◆ PROBLEM TO WORK ON
A single figure is the whole answer: the number of lines in the records that contain "intros".

[Opening DATA TO PROCESS section]

(** The boxes of the workloads view are exactly those in use: every node has an id of
    its own, a box in a box is in no further one, so that the climb to a host's box
    ends; every element that is not shown on another node stays, with its box; and the
    box of a host is there exactly when an element ends in it. *)
Theorem workloads_boxes `{UuidLaws} `{MapOrder} registry ctx g :
  rows_ok ctx → NoDup (rule_id <$> element_rules g) →
  (length (List.filter is_stack_rule (element_rules g)) ≤ 1)%nat →
  let shown := inline_elements (wl_ruled registry ctx g).2 (wl_ruled registry ctx g).1 in
  let nodes := (wl_build registry ctx g).1 in
  NoDup (n_id <$> nodes)
  ∧ (∀ stop c, is_Some (climb (fuel shown) (container_parents shown) stop c))
  ∧ List.filter is_element nodes = List.filter is_element shown
  ∧ (∀ n q, n ∈ nodes → q ∈ shown → element_container n = Some (n_id q) → q ∈ nodes)
  ∧ ∀ b, b ∈ shown → is_host_container b = true → b ∈ nodes ↔ ∃ n, n ∈ nodes ∧ root_box shown n = Some (n_id b).
Proof.
  intros Hro Hrules Hstack shown nodes.
  pose proof (wl_shown_nested registry ctx g Hro Hrules Hstack) as Hok. fold shown in Hok.
  assert (nodes = pruned shown) as E.
  { unfold nodes, wl_build, shown. by destruct (wl_ruled registry ctx g). }
  rewrite E. split_and!.
  - eapply sublist_NoDup; [apply (no_ids _ Hok)|]. apply sublist_fmap_of, filter_bool_sublist.
  - intros stop c. unfold fuel. rewrite climb_two by done. eauto.
  - by apply pruned_elements.
  - intros n q [Hn _]%elem_of_pruned Hq Hc; [|done]. apply elem_of_pruned; [done|]. split; [done|].
    exact (element_box_kept shown Hok n q Hn Hq Hc).
  - intros b Hb Hh. rewrite elem_of_pruned, to_remove_host, negb_false_iff, bool_decide_eq_true, occupied_elem by done.
    split.
    + intros [_ (n & Hn & Hr)]. exists n. split; [|done]. apply elem_of_pruned; [done|]. split; [done|].
      apply not_true_iff_false. intros He%to_remove_container. unfold root_box in Hr.
      apply bind_Some in Hr as (c & Hc & _). apply element_container_is_element in Hc. congruence.
    + intros (n & [Hn _]%elem_of_pruned & Hr); [|done]. split; [done|]. eauto.
Qed.

(** ** Samples *)

Definition vm_grouping : GroupingConfig := {| container_rules := []; element_rules := vm_rules |}.

Lemma workloads_boxes_witness : NoDup (n_id <$> (wl_build sample_registry (vm_network vm_rules 1%N []) vm_grouping).1).
Proof.
  apply (workloads_boxes sample_registry (vm_network vm_rules 1%N []) vm_grouping).
  - split; [by_evaluation|]. intros n s. by apply derived_not_odd.
  - by_evaluation.
  - simpl. lia.
Defined.

(** A virtual machine whose hypervisor is a service on a virtual machine is an element
    of a box that is no node. *)
Theorem workloads_nested_vm :
  ∃ ctx n c, n ∈ (wl_build sample_registry ctx vm_grouping).1 ∧ element_container n = Some c
    ∧ c ∉ n_id <$> (wl_build sample_registry ctx vm_grouping).1.
Proof.
  exists (vm_network vm_rules 3%N []),
    (node_element 3%N (wl_container_id_for_host 3%N) 3%N El_Host (Some "host"%string)), (wl_container_id_for_host 3%N).
  split_and!; [|done|by_evaluation].
  vm_compute. left.
Qed.

(** A subcontainer whose elements are all shown on their machine stays, empty: the
    category rule claims the services of a machine before the hypervisor rule moves
    them onto it. *)
Theorem workloads_empty_group :
  ∃ ctx g n p, n ∈ (wl_build sample_registry ctx g).1 ∧ parent_of n = Some p
    ∧ Forall (λ m, element_container m ≠ Some (n_id n)) (wl_build sample_registry ctx g).1.
Proof.
  set (rules := {| rule_id := 97%N; rule := ByServiceCategory [Database] None false |} :: vm_rules).
  set (p := wl_container_id_for_host 1%N).
  exists (vm_network rules 1%N []), {| container_rules := []; element_rules := rules |},
    (subcontainer (new_v5 NAMESPACE_OID (uuid_text p +:+ ":" +:+ uuid_text 97%N)) CT_NestedServiceCategory p 97%N None false None), p.
  split_and!; [|done|by_evaluation]. vm_compute. right. right. left.
Qed.

Definition two_service_path (m : DependencyMembers) : Dependency :=
  {| d_id := 61%N; d_network_id := 1%N; dep_name := "path"; dependency_type := RequestPath; members := m |}.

[Closing DATA TO PROCESS section]

◆ EXERCISE RESPONSE
8